In the above when we pushed down the second loop, we already broke
away from the original binary plan that computes the join of
`R`

and `S`

first. A simple way to guarantee
worst-case optimality now is to go all the way and use a generic join
plan. A generic join plan is simply a total ordering of all the
attributes. For example, `[x, y, z]`

for the triangle query
and `[x, u, v]`

for our second example query above. During
execution, we’ll join all the relations that have the first variable
first, then go to those with the second variable, and so on. While
joining on a variable, we delay the materialization of all other
variables, and this essentially implements the “intersection” from
generic join.

However, it’s debatable if we *should* go all the way to a
generic join plan just because we can. If the optimizer picks a
particular binary plan, it’s probably because it thinks the plan is
fast. In the paper we take a more conservative approach and greedily
transform the binary plan towards WCOJ, while avoiding accidental
slowdowns.

A subtle detail of WCOJ is that every intersection must take time linear to the size of the smallest relation; otherwise the algorithm won’t be worst-case optimal. In hash join, we intersect by iterating over the keys of one relation, and probing into the others. A simple way to satisfy the requirement is to simply pick the smallest relation to iterate over at run time. This will guarantee worst-case optimality, but there’s an interesting trade-off: iterating over the smallest relation means we now have to build hash on the larger relations, and this is expensive.

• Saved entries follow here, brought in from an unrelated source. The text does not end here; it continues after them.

(* ===== verification/Feeding.v ===== *)
(** What reaches the restore command. The fetched backup is opened by the driver
    and piped into a command of the sandbox: composed with the fetch, the bytes a
    verified drill restored are the whole decoded artifact. *)

From Stdlib Require Import ZArith Lia Ascii String.
From stdpp Require Import base option list gmap strings.
From S2P Require Import Prelude GoStrings Spec Disk Evidence World Interfaces Keeps Print Restoring PostgresFacts Drill DrillFacts DrillKeeps Tenancy System.
From S2P Require Verify Source SourceFacts Sign Postgres Mysql Mongodb.

(** * Drivers *)

Section Drivers.
Context {W : Type} {CK : Verify.Clock W} {FS : Files W} (P : W -> Prop) {CC : CalmClock P}
  (Hopen : forall p, keeps P (os_Open p)) (Hseek : keeps P f_Seek)
  (sb : SandboxI W) (Hexec : forall cmd stdin, keeps P (Exec sb cmd stdin)).

(** In a world where [P] holds the file is opened, and in one where it holds a
    command of the sandbox reads it from its standard input and exits 0. *)
Definition fed (path : string) : Prop :=
  exists f wf cmd out w1, P wf /\ fst (os_Open path wf) = Ok f /\
    P w1 /\ fst (Exec sb cmd (Some f) w1) = (0, out, None).

Lemma timed_restore_feeds cmd f format w r w' :
  timed_restore sb cmd f format w = (Restored r, w') -> P w ->
  exists out w1, P w1 /\ fst (Exec sb cmd (Some f) w1) = (0, out, None).
Proof.
  unfold timed_restore, mbind, mret. intros H Hw. pose proof (calm_Now P w Hw) as Hn.
  destruct (Verify.Now w) as [start w1]. cbn [snd] in Hn.
  destruct (Exec sb cmd (Some f) w1) as [[[code out] err] w2] eqn:E.
  destruct (Verify.Now w2) as [now w3]. destruct err as [e|]; [done|].
  destruct (Z.eqb_spec code 0) as [->|]; cbn [negb] in H; [|done].
  exists out, w1. by rewrite E.
Qed.

Lemma open_then {A} path (k : result Source.Reader -> M W A) w a w' :
  mbind (os_Open path) k w = (a, w') -> P w ->
  exists r w1, os_Open path w = (r, w1) /\ P w1 /\ k r w1 = (a, w').
Proof using Hopen.
  unfold mbind. intros H Hw. pose proof (Hopen path w Hw) as Ho.
  destruct (os_Open path w) as [r w1]. eauto.
Qed.

Lemma PgRestore_feeds path src w res w' :
  Postgres.PgRestore sb path src w = (Restored res, w') -> P w -> fed path.
Proof using CC Hopen Hseek.
  unfold Postgres.PgRestore. intros H Hw. destruct (String.eqb _ _).
  - apply restoreBasebackup_ok in H as (f & start & w1 & w2 & w3 & w4 & w5 & w6 & w7 & o1 & o2 & o3 & o4 &
      Ho & Hn & He & _).
    pose proof (Hopen path w Hw) as H1. rewrite Ho in H1. cbn [snd] in H1.
    pose proof (calm_Now P w1 H1) as H2. rewrite Hn in H2. cbn [snd] in H2.
    exists f, w. do 3 eexists. split; [done|]. split; [by rewrite Ho|]. split; [exact H2|by rewrite He].
  - apply open_then in H as (r & w1 & Ho & H1 & H); [|done]. destruct r as [f|e]; [|done].
    assert (Hd : keeps P (Postgres.detectFormat f)).
    { unfold Postgres.detectFormat. destruct (is_empty _), (Source.rerr f);
        try apply keeps_ret; (apply keeps_bind; [exact Hseek|intros; apply keeps_ret]). }
    unfold mbind in H. specialize (Hd w1 H1).
    destruct (Postgres.detectFormat f w1) as [[format|e] w2]; [|done]. cbn [snd] in Hd.
    apply timed_restore_feeds in H as (out & w3 & H3 & He); [|done].
    exists f, w. do 3 eexists. split; [done|]. split; [by rewrite Ho|]. eauto.
Qed.

Lemma MyRestore_feeds path src w res w' :
  Mysql.MyRestore sb path src w = (Restored res, w') -> P w -> fed path.
Proof using CC Hopen.
  intros H Hw. apply open_then in H as (r & w1 & Ho & H1 & H); [|done]. destruct r as [f|e]; [|done].
  apply timed_restore_feeds in H as (out & w3 & H3 & He); [|done].
  exists f, w. do 3 eexists. split; [done|]. split; [by rewrite Ho|]. eauto.
Qed.

Lemma MongoRestore_feeds path src w res w' :
  Mongodb.MongoRestore sb path src w = (Restored res, w') -> P w -> fed path.
Proof using CC Hopen Hexec.
  intros H Hw. unfold Mongodb.MongoRestore in H.
  assert (Hp : keeps P (Mongodb.preflight sb)).
  { unfold Mongodb.preflight. apply keeps_bind; [apply Hexec|]. intros [[code out] err]. apply keeps_ret. }
  unfold mbind at 1 in H. specialize (Hp w Hw).
  destruct (Mongodb.preflight sb w) as [[e|] w0]; [done|]. cbn [snd] in Hp.
  apply open_then in H as (r & w1 & Ho & H1 & H); [|done]. destruct r as [f|e]; [|done].
  unfold mbind at 1 in H. pose proof (Hexec Mongodb.writePasswordConfig None w1 H1) as H2.
  destruct (Exec sb Mongodb.writePasswordConfig None w1) as [[[code out] err] w2]. cbn [snd] in H2.
  destruct err; [done|]. cbv zeta in H. destruct (negb _); [done|].
  apply timed_restore_feeds in H as (out' & w3 & H3 & He); [|done].
  exists f, w0. do 3 eexists. split; [done|]. split; [by rewrite Ho|]. eauto.
Qed.

Lemma drivers_feed drv path src w res w' :
  In drv [Postgres.PostgresDriver; Mysql.MysqlDriver; Mongodb.MongodbDriver] ->
  Restore drv sb path src w = (Restored res, w') -> P w -> fed path.
Proof.
  intros [<-|[<-|[<-|[]]]] H Hw.
  - exact (PgRestore_feeds path src w res w' H Hw).
  - exact (MyRestore_feeds path src w res w' H Hw).
  - exact (MongoRestore_feeds path src w res w' H Hw).
Qed.
End Drivers.

(** * The drill *)

Section Drill.
Context {X V : Type} {TN : Tenancy X V (SandboxI X)}
  (prov : Config (World X) -> M X (result (SandboxI X))) {PV : SandboxProvider prov}
  {CK : Verify.Clock (World X)} {EC : EvidenceCodec} {CR : Sign.Crypto} {VC : Sign.EnvelopeCodec}.
Abbreviation W := (World X).
Context (dp : Deps X) (o : Options X) (seek : M X (option error)).

#[local] Instance FS : Files W := World_Files (os dp) seek.

Context (Hreg : registry dp = drivers)
  (Hseek : forall P, during P -> keeps P seek)
  (Henv : forall P t, during P -> CalmEnv dp o (around t P)).

(** A verified record of a sandbox names the backup it was made for, and its
    restore succeeded. *)
Lemma in_sandbox_verified d drv b age e0 t0 sb w e p err w' (P : W -> Prop) {CE : CalmEnv dp o P} :
  in_sandbox dp d o drv b age e0 t0 sb w = (Ran (Some e) p err, w') -> ev_Verified e = true -> P w ->
  ev_Backup e = ev_Backup e0 /\
  exists w1 res w2, P w1 /\ Restore drv sb (Source.Path b) (spec_Source (drill_Spec d)) w1 = (Restored res, w2).
Proof.
  unfold in_sandbox. cbv zeta. unfold mbind, mret. intros H Hv Hw.
  match type of H with context [print_provision o ?what t0] =>
    pose proof (print_provision_calm dp o P what t0 w Hw) as Hw1;
    destruct (print_provision o what t0 w) as [u w1] end. cbn [snd] in Hw1.
  destruct (Restore drv sb _ _ w1) as [r w2] eqn:Er. destruct (print_restore o b r w2) as [u2 w3].
  destruct (open_engine dp drv sb _ r w3) as [[[eng close]|er] w4]; [|done].
  destruct (verify_and_report_record dp d o (set_restore (restore_result r) e0) (teardown o sb) eng
    (engine_context d r age) r w4) as (wv & bd & now & p' & er & Hrec).
  destruct (verify_and_report dp d o _ _ eng _ r w4) as [out w5]. cbn [fst] in Hrec. subst out.
  destruct (close w5) as [u3 w6]. injection H as <- _ _ _. split.
  - cbn. by destruct (restore_result r).
  - apply finalized_verified in Hv as (Hr & _). destruct r as [res|r er']; [|done].
    exists w1, res, w2. by rewrite Er.
Qed.

(** The reader the restore command was given. *)
Definition opened (fs : Source.Tmp) (path : string) : result Source.Reader :=
  match fs !! path with
  | Some text => Ok (Source.string_reader text)
  | None => Source.Open (os dp) path
  end.

(** The record was earned by feeding the fetched backup to the sandbox. *)
Definition restored_from (d : Drill) (e : Evidence) (b : Source.Backup) (fs : Source.Tmp) (v : V)
  : Prop :=
  (exists age, ev_Backup e = backup_record d b age) /\
  exists rd drv sb cmd out x0 x1,
    opened fs (Source.Path b) = Ok rd /\ fst (prov (sandbox_config d drv) x0) = Ok sb /\
    held sb v x1 /\ fst (Exec sb cmd (Some rd) x1) = (0, out, None).

Lemma lifted_feeds sb v fs path :
  fed (around fs (held sb v)) (lift_sandbox sb) path ->
  exists rd cmd out x, opened fs path = Ok rd /\ held sb v x /\
    fst (Exec sb cmd (Some rd) x) = (0, out, None).
Proof.
  intros (f & wf & cmd & out & w1 & [Ht _] & Ho & [_ Hh] & He).
  exists f, cmd, out, (w_ext w1). split; [unfold opened; by rewrite <- Ht|]. split; [done|].
  cbn in He. unfold on_ext in He. by destruct (Exec sb cmd (Some f) (w_ext w1)).
Qed.

Lemma with_backup_feeds d drv e0 b fs v w e p err w' :
  (forall drv, provision dp d drv = lift_provision prov (sandbox_config d drv)) ->
  In drv [Postgres.PostgresDriver; Mysql.MysqlDriver; Mongodb.MongodbDriver] ->
  with_backup dp d o drv e0 b w = (Ran (Some e) p err, w') -> ev_Verified e = true ->
  around fs (left v) w -> restored_from d e b fs v.
Proof.
  intros Hp Hdrv H Hv Hw. unfold with_backup, mbind in H.
  pose proof (Now_left dp o Henv fs v w Hw) as Hw2.
  destruct (Verify.Now w) as [now w3]. cbn [snd] in Hw2.
  pose proof (Now_left dp o Henv fs v w3 Hw2) as [Ht4 Hl4].
  destruct (Verify.Now w3) as [t0 w4]. cbn [snd] in Ht4, Hl4. rewrite Hp in H.
  unfold lift_provision, mbind, mret, on_ext in H.
  destruct (prov (sandbox_config d drv) (w_ext w4)) as [[sb|er] x] eqn:Ep; [|done].
  apply (f_equal fst) in H. apply with_teardown_record in H as (e1 & bd & Hin & ->).
  set (w5 := {| w_tmp := w_tmp w4 |}) in Hin.
  assert (Hd : during (held sb v)) by (unfold during; eauto). pose proof (Henv _ fs Hd) as HE.
  assert (Hw5 : around fs (held sb v) w5) by (split; [done|by eapply prov_ok]).
  match type of Hin with fst (in_sandbox ?a ?b ?c ?dr ?f ?g ?h ?i ?j w5) = _ =>
    destruct (in_sandbox a b c dr f g h i j w5) as [out w6] eqn:Ei end.
  cbn [fst] in Hin. subst out.
  destruct (in_sandbox_verified _ _ _ _ _ _ _ _ _ _ _ _ _ (CE := HE) Ei Hv Hw5)
    as (Hbk & w7 & res & w8 & H7 & Hr).
  apply (drivers_feed (around fs (held sb v)) (CC := calm_clock _ _ _ (CalmEnv := HE))) in Hr;
    [|intros; apply open_around|by apply on_ext_around, Hseek
     |intros cmd stdin; apply on_ext_around, exec_held|done|done].
  apply lifted_feeds in Hr as (rd & cmd & out & y & Ho & Hh & He).
  split; [eexists; exact Hbk|]. exists rd, drv, sb, cmd, out, (w_ext w4), y.
  by rewrite Ep.
Qed.

Lemma Run_feeds d v w e p err w' :
  (forall drv, provision dp d drv = lift_provision prov (sandbox_config d drv)) ->
  src_Driver (spec_Source (drill_Spec d)) <> "velero" ->
  Run dp d o w = (Ran (Some e) p err, w') -> ev_Verified e = true -> left v (w_ext w) ->
  exists b fs, Source.Fetch (codecs dp) (os dp) (connect dp) (src_From (spec_Source (drill_Spec d)))
      (w_tmp w) = (Source.LOk b, fs) /\ restored_from d e b fs v.
Proof.
  intros Hp Hd H Hv Hl. unfold Run, mbind in H.
  pose proof (Now_left dp o Henv (w_tmp w) v w (conj eq_refl Hl)) as [Ht Hl1].
  destruct (Verify.Now w) as [now w1]. cbn [snd] in *. cbv zeta in H.
  rewrite (proj2 (String.eqb_neq _ _) Hd) in H. unfold run_engine in H.
  destruct (Get (registry dp) _) as [drv|er] eqn:Eg; [|done].
  rewrite Hreg in Eg. apply drivers_are in Eg. unfold mbind at 1, fetch, on_tmp in H.
  rewrite Ht in H.
  destruct (Source.Fetch _ _ _ _ (w_tmp w)) as [[b|er|] fs] eqn:Ef; [|done|done].
  exists b, fs. split; [done|]. unfold mbind, mret in H. set (w2 := {| w_tmp := fs |}) in H.
  destruct (with_backup dp d o drv _ b w2) as [out w3] eqn:Eb.
  assert (out = Ran (Some e) p err) as ->.
  { destruct (Source.Cleanup (Some b) (w_tmp w3)). by injection H. }
  by eapply with_backup_feeds.
Qed.
End Drill.

(** * The artifact *)

(** [raw] is the stored artifact a fetch selected: the file, or the body of the
    object read through the transfer cap. *)
Inductive artifact (os : Source.OS) (connect : Source.S3Options -> result Source.S3Client)
  (from : From) (uri : string) : Source.Reader -> Prop :=
| art_file f :
    Source.file_path os from = Ok uri -> Source.Open os uri = Ok f -> artifact os connect from uri f
| art_object cli bucket prefix key obj :
    Source.parseS3URI (URI from) (Source.non_empty (Select from)) = Ok (bucket, prefix) ->
    connect (Source.s3_options from) = Ok cli ->
    Source.s3_key cli from bucket prefix = Source.LOk key ->
    Source.GetObject cli bucket key = Ok obj -> uri = "s3://" +:+ bucket +:+ "/" +:+ key ->
    artifact os connect from uri (Source.capReader (Source.Body obj) (MaxBytes from) "backup").

(** What a successful fetch leaves to open: the artifact in place when it has no
    layer to remove, or all of the plaintext of both layers. *)
Lemma Fetch_plaintext cx os connect from fs b fs' :
  SourceFacts.fresh_temp os ->
  Source.uncompressedLimit (MaxBytes from) (MaxUncompressedBytes from) < MaxInt64 ->
  Source.Fetch cx os connect from fs = (Source.LOk b, fs') ->
  exists raw r, artifact os connect from (Source.ResolvedURI b) raw /\
    Source.unwrap cx os (Source.ResolvedURI b) raw (from_Decrypt from) =
      Ok (r, Source.Encryption b, Source.Compression b) /\
    ((Source.Encryption b = "" /\ Source.Compression b = "" /\
      Source.Path b = Source.ResolvedURI b /\ Source.Open os (Source.Path b) = Ok raw /\ fs' = fs) \/
     (Source.rerr r = None /\ fs' = <[Source.Path b := Source.contents r]> fs)).
Proof.
  intros Hf Hlim. unfold Source.Fetch. destruct (String.eqb _ "file"); [|destruct (String.eqb _ "s3"); [|done]].
  - unfold mbind, mret. destruct (Source.fetchFile cx os from fs) as [[b0|e] fs1] eqn:E; [|done].
    intros [= <- <-]. apply SourceFacts.fetchFile_ok in E as
      (p & fi & f & r & Hp & _ & _ & Ho & Hu & Hr & _ & _ & _ & Hc); [|done|done].
    exists f, r. rewrite Hr. split; [by apply art_file|]. split; [done|].
    destruct Hc as [(H1 & H2 & H3 & _ & H5)|(H1 & _ & _ & H2 & _)]; [left|by right].
    rewrite H3. done.
  - intros H. apply SourceFacts.fetchS3_ok in H as
      (cli & bucket & prefix & key & obj & r & H1 & H2 & H3 & H4 & H5 & H6 & H7 & H8 & _); [|done|done].
    eexists _, r. split; [by eapply art_object|]. split; [exact H6|]. by right.
Qed.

On the other hand, if we iterate over the largest one, we save time hashing it. In practice, the time saved can be significant, and may outweigh the warm and fuzzy feeling of worst-case optimality.

At this point, even if you’re not convinced you can massage your join implementation into one that is worst-case optimal, I hope your suspicion is strong enough that you’ll try it. I think the COLT data structure is really central to all of this, and if you see you can implement COLT with late materialization, the rest is simple.